Wednesday, June 20, 2007

Happy Birthday, Powerpoint!

With all its pluses and minuses:
One of the most elegant, most influential and most groaned-about pieces of software in the history of computers is 20 years old. There won't be a lot of birthday celebrations for PowerPoint; the program is one the world loves to mock almost as much as it loves to use.

While PowerPoint has served as the metronome for countless crisp presentations, it has also allowed an endless expanse of dimwit ideas to be dressed up with graphical respectability. And not just in conference rooms, but also in the likes of sixth-grade book reports and at PowerPointSermons.com.

...Mr. Gaskins and Mr. Austin, now 63 and 60, respectively, reflected on PowerPoint's creation and its current omnipresence in an interview last week. They are intensely proud of their technical and strategic successes. But to a striking degree, they aren't the least bit defensive about the criticisms routinely heard of PowerPoint. In fact, the best single source of PowerPoint commentary, both pro and con, (including a rich vein of Dilbert cartoons) can be found at RobertGaskins.com, his personal home page.
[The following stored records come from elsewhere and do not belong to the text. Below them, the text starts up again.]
Lemma migration_agrees_with_import_sample :
  migrated_board sample_uid sample_now legacy_example
  = Some <$> normalizeImportedState sample_uid sample_now legacy_example.
Proof.
  apply (migration_agrees_with_import sample_uid sample_now _
           (<["C1" := JObj (<["title" := JStr "x"]> ∅)]> ∅)
           [JObj (<["id" := JStr "L1"]> ∅)]); [done | done |].
  intros id c [[<- <-] | [_ Hc]]%lookup_insert_Some; [| done].
  intros cat due [= <-] [= <-]. done.
Defined.

(** ** What the migration builds, and start-up *)

(** X14: a board the migration builds has version 2, as many lists as the
    legacy [lists] array has entries, and only cards of category
    [project] without a due date, whatever the legacy cards held. *)
Theorem migrated_board_establishes (uid : nat → string)
    (now : string → string) (old : json) (b : Board) :
  migrated_board uid now old = Ok (Some b) →
  version b = JNum "2"
  ∧ (∀ ls, get (Some old) "lists" = Ok (Some (JArr ls)) →
       length (lists b) = length ls)
  ∧ map_Forall
      (λ _ card, category card = JStr "project" ∧ dueDate card = JNull)
      (cards b).
Proof.
  unfold migrated_board. intros Hb.
  destruct (negb (truthy (Some old))); [done |].
  destruct (get (Some old) "lists") as [old_lists|]; [| done].
  cbn [mbind result_bind] in Hb.
  destruct (negb (truthy old_lists)); [done |].
  destruct (get (Some old) "cards") as [old_cards|]; [| done].
  cbn [mbind result_bind] in Hb.
  destruct (negb (truthy old_cards)); [done |].
  destruct (lists_map uid old_lists) as [migrated_lists|] eqn:Hlists;
    [| done].
  cbn [mbind result_bind] in Hb.
  destruct (Object_entries old_cards) as [entries|]; [| done].
  cbn [mbind result_bind] in Hb.
  destruct (cards_loop migrated_card now entries ∅) as [migrated_cards|]
    eqn:Hloop; [| done].
  cbn [mbind result_bind] in Hb. injection Hb as <-.
  split; [done |]. split.
  - intros ls [= ->]. simpl in *. by eapply lists_of_json_length.
  - intros id card Hcard. simpl in Hcard.
    destruct (cards_loop_origin _ _ _ _ _ _ _ Hloop Hcard)
      as [Hempty | (c & _ & Hc)]; [by rewrite lookup_empty in Hempty |].
    by apply migrated_card_defaults in Hc as (? & ? & ? & _ & _ & _ & ->).
Qed.

Lemma migrated_board_establishes_sample :
  map_Forall
    (λ _ card, category card = JStr "project" ∧ dueDate card = JNull)
    (cards (legacy_example_migrated sample_now)).
Proof.
  apply (migrated_board_establishes sample_uid sample_now legacy_example).
  by vm_compute.
Defined.

(** X15: how [state] starts.  A stored document of version 2 is taken as
    it is, and the legacy key is then not looked at.  Without one, legacy
    data that passes the test of [migrateFromOldState] makes the
    initializer throw, and any other content of the legacy key leads to
    the starter board. *)
Theorem initial_state_cases (uid : nat → string) (now : string → string)
    (starter_uid : nat → string) (starter_now : nat → string) (s : storage) :
  (∀ parsed, loadStateV2 (stored_v2 s) = Some parsed →
     initial_state uid now starter_uid starter_now s = Ok (Loaded parsed))
  ∧ (loadStateV2 (stored_v2 s) = None →
     plausible (loadOldState (stored_old s)) = true →
     ∃ e, initial_state uid now starter_uid starter_now s = Throw e)
  ∧ (loadStateV2 (stored_v2 s) = None →
     plausible (loadOldState (stored_old s)) = false →
     initial_state uid now starter_uid starter_now s
     = Ok (Built (starterStateV2 starter_uid starter_now))).
Proof.
  unfold initial_state. repeat split.
  - by intros parsed ->.
  - intros -> Hplausible.
    destruct (migrateLegacy uid now (stored_old s)) as [r|e] eqn:Hr;
      [| by exists e].
    apply migrateLegacy_returns in Hr as [_ Hno]. congruence.
  - intros -> Himplausible.
    apply (migrateLegacy_absent uid now) in Himplausible.
    by rewrite Himplausible.
Qed.

Lemma initial_state_cases_sample :
  ∃ e, initial_state sample_uid sample_now sample_starter_uid
         sample_starter_now sample_storage = Throw e.
Proof.
  by apply (initial_state_cases sample_uid sample_now sample_starter_uid
              sample_starter_now sample_storage).
Defined.

Lemma reparsed_version v : reparsed v = JNum "2" ↔ v = JNum "2".
Proof.
  destruct v as [| |r| | |]; try done. simpl.
  destruct (bool_decide (r = "NaN") || bool_decide (r = "Infinity")
            || bool_decide (r = "-Infinity")) eqn:Hr; [| done].
  split; [done |]. intros [= ->]. done.
Qed.

Lemma loadStateV2_Some stored parsed :
  loadStateV2 stored = Some parsed →
  stored = Some (Ok parsed)
  ∧ ∃ props, parsed = JObj props ∧ props !! "version" = Some (JNum "2").
Proof.
  unfold loadStateV2. intros Hload.
  destruct stored as [[p|]|]; [| done..].
  destruct (negb (truthy (Some p))); [done |].
  destruct p as [| | | | |props]; try done. cbn [get] in Hload.
  destruct (props !! "version") as [[| |r| | |]|] eqn:Hv; try done.
  cbn [strict_eq_number] in Hload.
  case_bool_decide; [| done]. cbn [negb] in Hload.
  injection Hload as <-. subst r. split; [done |]. by eexists.
Qed.

Lemma loadStateV2_saved b :
  loadStateV2 (Some (Ok (exportBoard b)))
  = if strict_eq_number (Some (reparsed (version b))) "2"
    then Some (exportBoard b) else None.
Proof.
  unfold loadStateV2, exportBoard. cbn [truthy negb get].
  rewrite lookup_insert_eq. by destruct (strict_eq_number _ _).
Qed.

Lemma strict_eq_number_true v r :
  strict_eq_number (Some v) r = true ↔ v = JNum r.
Proof.
  destruct v; simpl; try (split; [done | discriminate]).
  rewrite bool_decide_eq_true. split; congruence.
Qed.

(** X16: a document is what [loadStateV2] returns only if it is an object
    whose [version] is the number 2.  What [saveStateV2] has written for a
    board is such a document exactly if the version of the board is 2; it
    is then what start-up takes, whatever the legacy key holds, and
    [saveStateV2] leaves the legacy key as it is. *)
Theorem saved_state_is_loaded (b : Board) (s : storage) :
  (∀ stored parsed, loadStateV2 stored = Some parsed →
     stored = Some (Ok parsed)
     ∧ ∃ props, parsed = JObj props ∧ props !! "version" = Some (JNum "2"))
  ∧ (loadStateV2 (stored_v2 (saveStateV2 b s)) = Some (exportBoard b)
     ↔ version b = JNum "2")
  ∧ (version b = JNum "2" →
     ∀ uid now starter_uid starter_now,
       initial_state uid now starter_uid starter_now (saveStateV2 b s)
       = Ok (Loaded (exportBoard b)))
  ∧ stored_old (saveStateV2 b s) = stored_old s.
Proof.
  split; [apply loadStateV2_Some |].
  split; [| split; [| done]].
  - cbn [saveStateV2 stored_v2]. rewrite loadStateV2_saved.
    destruct (strict_eq_number _ _) eqn:Hv.
    + apply strict_eq_number_true in Hv.
      apply (proj1 (reparsed_version _)) in Hv.
      split; intros _; [exact Hv | reflexivity].
    + split; [intros [=] |]. intros Hb. rewrite Hb in Hv. discriminate Hv.
  - intros Hb uid now starter_uid starter_now. unfold initial_state.
    cbn [saveStateV2 stored_v2]. by rewrite loadStateV2_saved, Hb.
Qed.

Lemma saved_state_is_loaded_sample :
  initial_state sample_uid sample_now sample_starter_uid sample_starter_now
    (saveStateV2 sample_board sample_storage)
  = Ok (Loaded (exportBoard sample_board)).
Proof.
  by apply (saved_state_is_loaded sample_board sample_storage).
Defined.

(** ** What is shown *)



(** X18: the badge of a card is always one of [CATEGORY_OPTIONS]: the one
    whose key is the category of the card if there is one, and [Project]
    for any other category. *)
Theorem badge_of_card (card : Card) :
  badge card ∈ CATEGORY_OPTIONS
  ∧ (is_category (Some (category card)) = true →
     category card = JStr (key (badge card)))
  ∧ (is_category (Some (category card)) = false →
     badge card = {| key := "project"; label := "Project" |}).
Proof.
  unfold badge, is_category.
  destruct (category card) as [| | |s| |];
    try (split; [apply list_elem_of_In; simpl; tauto | by split]).
  cbn [List.find existsb CATEGORY_OPTIONS strict_eq_string key].
  repeat case_bool_decide; subst; simpl;
    (split; [apply list_elem_of_In; simpl; tauto | by split]).
Qed.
...Mr. Gaskins reminds his questioner that a PowerPoint presentation was never supposed to be the entire proposal, just a quick summary of something longer and better thought out. He cites as an example his original business plan for the program: 53 densely argued pages long. The dozen or so slides that accompanied it were but the highlights.

Since then, he complains, "a lot of people in business have given up writing the documents. They just write the presentations, which are summaries without the detail, without the backup. A lot of people don't like the intellectual rigor of actually doing the work."

Now grade-school children turn in book reports via PowerPoint. The men call that an abomination. Children, they emphatically agree, need to think and write in complete paragraphs.

...While the two certainly know how to use PowerPoint, neither consider themselves true power users. They don't even know many of the advanced features it has come to sport. They also have no patience with cubicle warriors who, in the guise of doing actual work, spend endless hours fiddling with fonts. And they like telling the joke that the best way to paralyze an opposition army is to ship it PowerPoint and, thus, contaminate its decision making, something some analysts say has happened at the Pentagon.

...If they have a lament, it's that complaints about PowerPoint are usually not about the software but about bad presentations. "It's just like the printing press," says Mr. Austin. "It enabled all sorts of garbage to be printed."